Tyndale never had the satisfaction of completing his English Bible; but during his imprisonment, he may have learned that a complete translation, based largely upon his own, had actually been produced. The credit for this achievement, the first complete printed English Bible, is due to Miles Coverdale (1488-1569), afterward bishop of Exeter (1551-1553).
The details of its production are obscure. Coverdale met Tyndale in Hamburg, Germany in 1529, and is said to have assisted him in the translation of the Pentateuch. His own work was done under the patronage of Oliver Cromwell, who was anxious for the publication of an English Bible; and it was no doubt forwarded by the action of Convocation, which, under Archbishop Cranmer's leading, had petitioned in 1534 for the undertaking of such a work.

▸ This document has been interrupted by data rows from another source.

(** X23. Whatever its outcome, a sign-up on a store whose wallet rows
    and ledger entries belong to users keeps the store well-formed:
    every user still has a wallet row if every user had one, ids and
    addresses stay distinct, wallet rows and entries still belong to
    users, and the reconstruction invariant still holds if it held. *)
Theorem signup_keeps_the_store_well_formed
    (jwt_sign : auth_user → string → string) (jwt_secret : option string)
    (d : db) (insertId : Z) (r : signup_request) :
  rows_have_users d →
  let d' := (signup jwt_sign jwt_secret d insertId r).2 in
  rows_have_users d'
  ∧ (users_have_wallets d → users_have_wallets d')
  ∧ (user_keys d → user_keys d')
  ∧ (reconstructs d → reconstructs d').
Proof.
  intros Hrows d'. subst d'.
  destruct (signup_outcomes jwt_sign jwt_secret d insertId r Hrows)
    as [-> | (Hid & Hmail & Hnone & ->)]; [done |].
  destruct Hrows as [Hwallets Hentries].
  unfold rows_have_users, users_have_wallets, user_keys. simpl. split_and!.
  - intros uid Huid. rewrite fmap_app. apply elem_of_app.
    destruct (decide (uid = insertId)) as [-> | Hne]; [right; left |].
    left. apply Hwallets. by rewrite lookup_insert_ne in Huid.
  - eapply Forall_impl; [exact Hentries |]. simpl. intros t Ht.
    rewrite fmap_app. apply elem_of_app. by left.
  - intros Hall. apply Forall_app. split.
    + eapply Forall_impl; [exact Hall |]. simpl. intros x Hx.
      rewrite lookup_insert_is_Some.
      destruct (decide (insertId = u_id x)); [by left | by right].
    + constructor; [| constructor]. simpl. rewrite lookup_insert_eq. eauto.
  - intros [Hids Hmails]. rewrite !fmap_app. split.
    + apply NoDup_app. split_and!; [done | | apply NoDup_singleton].
      intros i Hi ->%list_elem_of_singleton. done.
    + apply NoDup_app. split_and!; [done | | apply NoDup_singleton].
      intros i Hi ->%list_elem_of_singleton. done.
  - intros Hrec uid w Hw. simpl in *.
    destruct (decide (uid = insertId)) as [-> | Hne].
    + rewrite lookup_insert_eq in Hw. simplify_eq. simpl.
      rewrite net_of_stranger; [done |].
      eapply Forall_impl; [exact Hentries |]. simpl. intros t Ht Heq.
      by rewrite Heq in Ht.
    + rewrite lookup_insert_ne in Hw by done. by apply Hrec.
Qed.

Coverdale's Bible was probably printed by Froschover in Zurich, Switzerland and was published at the end of 1535, with a dedication to Henry VIII. By this time, the conditions were more favorable to a Protestant Bible than they had been in 1525. Henry had finally broken with the Pope and had committed himself to the principle of an English Bible. Coverdale's work was accordingly tolerated by authority, and when the second edition of it appeared in 1537 (printed by an English printer, Nycolson of Southwark), it bore on its title-page the words, "Set forth with the King's most gracious license." In licensing Coverdale's translation, King Henry probably did not know how far he was sanctioning the work of Tyndale, which he had previously condemned.

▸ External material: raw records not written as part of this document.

(** X4.  A game that is not active is a fresh one: in every reachable
    world with [isActive] false there are no letters and no particles,
    score, combo and last points are 0, city health is 100, no power-up
    is active and every building has health 3 and stands.  In such a
    world key presses and the three intervals change nothing. *)
Theorem idle_game_is_fresh_and_inert (w : World) :
  reachable Math_random Math_sin toUpperCase w ->
  isActive (gameState w) = false ->
  pristine w
  /\ forall e,
       match e with
       | KeyPress _ _ | KeyPressFocused _ _ _ | SpawnTimer _ | GameLoop _
       | ParticleLoop =>
           step Math_random Math_sin toUpperCase e w = w
       | _ => True
       end.
Proof.
  intros Hreach Hidle. apply reachable_Board in Hreach; [| exact Math_random_range].
  destruct Hreach as (_ & _ & _ & _ & Hfresh).
  split; [now apply Hfresh |].
  assert (Hrun : running (gameState w) = false).
  { unfold running. now rewrite Hidle. }
  intros [ | | e_key now | e_key now now' | now | now | | | ]; try exact I.
  - apply handleKeyPress_no_match. unfold matchedLetter. now rewrite Hrun.
  - rewrite keyPressFocused_exec.
    assert (Hm : matchedLetter toUpperCase w e_key = None)
      by (unfold matchedLetter; now rewrite Hrun).
    now rewrite !(handleKeyPress_no_match_on Math_random toUpperCase w _ e_key _ Hm).
  - unfold step. now rewrite Hrun.
  - unfold step. now rewrite Hrun.
  - unfold step, particleLoop_enabled. now rewrite Hidle.
Qed.

Lemma resetGame_cells (w : World) :
  let w' := exec (resetGame Math_random) w in
  gameState w'
  = {| score := 0; level := 1; combo := 0; cityHealth := 100;
       highScore := Z.max (score (gameState w)) (highScore (gameState w));
       lastComboTime := 0; lastPoints := 0; isActive := false;
       gameOver := false; victory := false; powerUpActive := false |}
  /\ letters w' = [] /\ particles w' = []
  /\ buildings w'
     = fst (arrayFrom (newBuilding Math_random) 0 BUILDING_COUNT
              (exec (setParticles (fun _ => []))
                 (exec (setLetters (fun _ => ret []))
                    (exec (setGameState (fun prev =>
                       {| score := 0; level := 1; combo := 0; cityHealth := 100;
                          highScore := Z.max (score prev) (highScore prev);
                          lastComboTime := 0; lastPoints := 0; isActive := false;
                          gameOver := false; victory := false;
                          powerUpActive := false |})) w))))
  /\ comboTimeout w' = comboTimeout w
  /\ shakeTimeout w' = shakeTimeout w
  /\ shake w' = shake w.
Proof.
  intros w'. subst w'. unfold resetGame.
  rewrite !exec_bind, resetGame_tail.
  match goal with
  | |- context [arrayFrom _ 0%nat BUILDING_COUNT ?w0] =>
      pose proof (arrayFrom_same_cells (newBuilding Math_random)
                    (newBuilding_same_cells Math_random) BUILDING_COUNT 0 w0) as Hsame;
      revert Hsame;
      generalize (fst (arrayFrom (newBuilding Math_random) 0 BUILDING_COUNT w0));
      generalize (exec (arrayFrom (newBuilding Math_random) 0 BUILDING_COUNT) w0)
  end.
  intros w1 nb (Hg & _ & Hl & Hp & Hs & Hc & Ht).
  cbn [gameState buildings letters particles shake comboTimeout shakeTimeout].
  rewrite Hg, Hl, Hp, Hs, Hc, Ht. repeat split.
Qed.

(** X5.  A reset, from any world: score, combo, last points and last
    combo time are 0, level is 1, city health is 100, the high score is
    the larger of the old score and the old high score, the game is not
    active and no power-up is; letters and particles are gone; the
    eight buildings are laid out afresh, each standing with health 3.
    The reset cancels neither pending timeout and leaves the shake flag
    as it was. *)
Theorem resetGame_result (w : World) :
  let w' := step Math_random Math_sin toUpperCase PlayAgain w in
  gameState w'
  = {| score := 0; level := 1; combo := 0; cityHealth := 100;
       highScore := Z.max (score (gameState w)) (highScore (gameState w));
       lastComboTime := 0; lastPoints := 0; isActive := false;
       gameOver := false; victory := false; powerUpActive := false |}
  /\ letters w' = [] /\ particles w' = []
  /\ laid_out (buildings w')
  /\ Forall (fun b => Building.health b = 3 /\ Building.destroyed b = false)
            (buildings w')
  /\ comboTimeout w' = comboTimeout w
  /\ shakeTimeout w' = shakeTimeout w
  /\ shake w' = shake w.
Proof.
  intros w'. subst w'. unfold step.
  destruct (resetGame_cells w) as (Hg & Hl & Hp & Hb & Hc & Ht & Hs).
  rewrite Hg, Hl, Hp, Hb, Hc, Ht, Hs.
  match goal with
  | |- context [arrayFrom _ 0%nat BUILDING_COUNT ?w0] =>
      destruct (fresh_buildings Math_random Math_random_range w0) as [Hlaid Hfresh]
  end.
  split; [reflexivity |]. split; [reflexivity |]. split; [reflexivity |].
  split; [exact Hlaid |]. split; [exact Hfresh |]. repeat split.
Qed.

Lemma particles_age (es : list Event) : forall (w : World) (k : nat),
  reachable Math_random Math_sin toUpperCase w ->
  Forall (fun e => makes_particles e = false) es ->
  Forall (fun p => (Particle.life p <= 1 - 0.02 * inject_Z (Z.of_nat k))%Q)
         (particles w) ->
  Forall (fun p => (Particle.life p
                    <= 1 - 0.02 * inject_Z (Z.of_nat (particle_ticks es + k)))%Q)
         (particles (run Math_random Math_sin toUpperCase es w)).
Proof.
  induction es as [|e es IH]; intros w k Hreach Hquiet Hage; [exact Hage |].
  inversion Hquiet as [|e' es' He Hes]; subst.
  pose proof (reachable_Board Math_random Math_random_range Math_sin toUpperCase w Hreach)
    as (_ & _ & _ & _ & Hidle).
  assert (Hnext : reachable Math_random Math_sin toUpperCase (step Math_random Math_sin toUpperCase e w))
    by now constructor.
  change (run Math_random Math_sin toUpperCase (e :: es) w)
    with (run Math_random Math_sin toUpperCase es (step Math_random Math_sin toUpperCase e w)).
  destruct e as [ | | e_key now | e_key now now' | now | now | | | ];
    try discriminate He.
  - apply (IH _ k Hnext Hes).
    unfold step, startGame. destruct (negb (isActive (gameState w))); exact Hage.
  - apply (IH _ k Hnext Hes).
    destruct (resetGame_cells w) as (_ & _ & Hp & _).
    unfold step. rewrite Hp. constructor.
  - apply (IH _ k Hnext Hes). unfold step.
    destruct (running (gameState w)); [| exact Hage].
    destruct (spawnTimer_letter Math_random (gameState w) now w) as (_ & _ & Hp & _).
    now rewrite Hp.
  - change (particle_ticks (ParticleLoop :: es) + k)%nat
      with (S (particle_ticks es + k)).
    rewrite plus_n_Sm. apply (IH _ (S k) Hnext Hes).
    unfold step. destruct (particleLoop_enabled w) eqn:Hen.
    + cbn [exec particleLoop setParticles snd particles].
      apply Forall_firstn, Forall_filter.
      apply Forall_forall. intros p' Hp'. apply in_map_iff in Hp'.
      destruct Hp' as (p & <- & Hp). rewrite Forall_forall in Hage.
      pose proof (Hage p Hp) as Hle. cbn [updateParticle Particle.life].
      rewrite Nat2Z.inj_succ. unfold Z.succ. rewrite inject_Z_plus.
      change (inject_Z 1) with 1%Q. lra.
    + assert (Hnone : particles w = []).
      { unfold particleLoop_enabled in Hen. apply negb_false_iff in Hen.
        apply orb_true_iff in Hen. destruct Hen as [Hoff | Hlen].
        - apply negb_true_iff in Hoff. apply Hidle in Hoff. apply Hoff.
        - apply Nat.eqb_eq in Hlen. now apply length_zero_iff_nil. }
      rewrite Hnone. constructor.
  - apply (IH _ k Hnext Hes). unfold step. destruct (comboTimeout w); exact Hage.
  - apply (IH _ k Hnext Hes). unfold step. destruct (shakeTimeout w); exact Hage.
Qed.

(** X6.  Every particle in a reachable world has a life in (0, 1], a
    size in [4, 8] and the colour of the bursts.  Each firing of the
    particle interval takes 0.02 of life, so once it has fired 50 times
    with no key press and no game-loop tick in between, whatever else
    happens, no particle is left. *)
Theorem particles_fade_out (es : list Event) (w : World) :
  reachable Math_random Math_sin toUpperCase w ->
  Forall (fun e => makes_particles e = false) es ->
  (50 <= particle_ticks es)%nat ->
  Forall particle_ok (particles w)
  /\ particles (run Math_random Math_sin toUpperCase es w) = [].
Proof.
  intros Hreach Hquiet Hticks.
  pose proof (reachable_Board Math_random Math_random_range Math_sin toUpperCase w Hreach)
    as (_ & _ & Hparts & _).
  split; [exact Hparts |].
  assert (Hage : Forall (fun p => (Particle.life p <= 1 - 0.02 * inject_Z (Z.of_nat 0))%Q)
                        (particles w)).
  { eapply Forall_impl; [| exact Hparts]. intros p ((_ & Hle) & _).
    change (inject_Z (Z.of_nat 0)) with 0%Q. lra. }
  pose proof (particles_age es w 0 Hreach Hquiet Hage) as Hold.
  pose proof (reachable_Board Math_random Math_random_range Math_sin toUpperCase _
                (run_reachable Math_random Math_sin toUpperCase es w Hreach))
    as (_ & _ & Hlive & _).
  destruct (particles (run Math_random Math_sin toUpperCase es w)) as [|p ps]; [reflexivity |].
  exfalso. inversion Hold as [|? ? Hle _]; inversion Hlive as [|? ? ((Hpos & _) & _) _]; subst.
  rewrite Nat.add_0_r in Hle.
  assert (H50 : (50 <= inject_Z (Z.of_nat (particle_ticks es)))%Q).
  { change 50%Q with (inject_Z 50). rewrite <- Zle_Qle. lia. }
  lra.
Qed.

(** X7.  In every reachable world the score and the combo are not
    negative, city health is between 0 and 100, and every building has
    a health of at most 3 and is flagged destroyed exactly when its
    health is 0 or less. *)
Theorem counters_stay_in_range (w : World) :
  reachable Math_random Math_sin toUpperCase w ->
  0 <= score (gameState w)
  /\ 0 <= combo (gameState w)
  /\ 0 <= cityHealth (gameState w) <= 100
  /\ Forall (fun b => Building.health b <= 3
                      /\ (Building.destroyed b = true <-> Building.health b <= 0))
            (buildings w).
Proof.
  intros Hreach.
  pose proof (reachable_Board Math_random Math_random_range Math_sin toUpperCase w Hreach)
    as (_ & _ & _ & Hscore & _).
  apply reachable_Inv in Hreach.
  destruct Hreach as (_ & _ & _ & Hcombo & Hcity & _ & _ & Hok & _).
  split; [exact Hscore |]. split; [exact Hcombo |]. split; [exact Hcity |].
  eapply Forall_impl; [| exact Hok]. intros b [Hflag Hmax].
  split; [exact Hmax |]. rewrite Hflag. apply Z.leb_le.
Qed.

In the New Testament, in particular, Tyndale's version is the basis of Coverdale's, and to a somewhat less extent this is also the case in the Pentateuch and Jonah; but Coverdale revised the work of his predecessor with the help of the Zurich German Bible of Zwingli and others (1524-1529), a Latin version by Pagninus, the Vulgate, and Luther. In his preface, he explicitly disclaims originality as a translator, and there is no sign that he made any noticeable use of the Greek and Hebrew; but he used the available Latin, German, and English versions with judgment. In the parts of the Old Testament which Tyndale had not published he appears to have translated mainly from the Zurich Bible. [Coverdale's Bible of 1535 was reprinted by Bagster, 1838.]
In one respect Coverdale's Bible was groundbreaking, namely, in the arrangement of the books of the. It is to Tyndale's example, no doubt, that the action of Coverdale is due. His Bible is divided into six parts -- (1) Pentateuch; (2) Joshua -- Esther; (3) Job -- "Solomon's Balettes" (i.e. Canticles); (4) Prophets; (5) "Apocrypha, the books and treatises which among the fathers of old are not reckoned to be of like authority with the other books of the Bible, neither are they found in the canon of the Hebrew"; (6) the New Testament. This represents the view generally taken by the Reformers, both in Germany and in England, and so far as concerns the English Bible, Coverdale's example was decisive.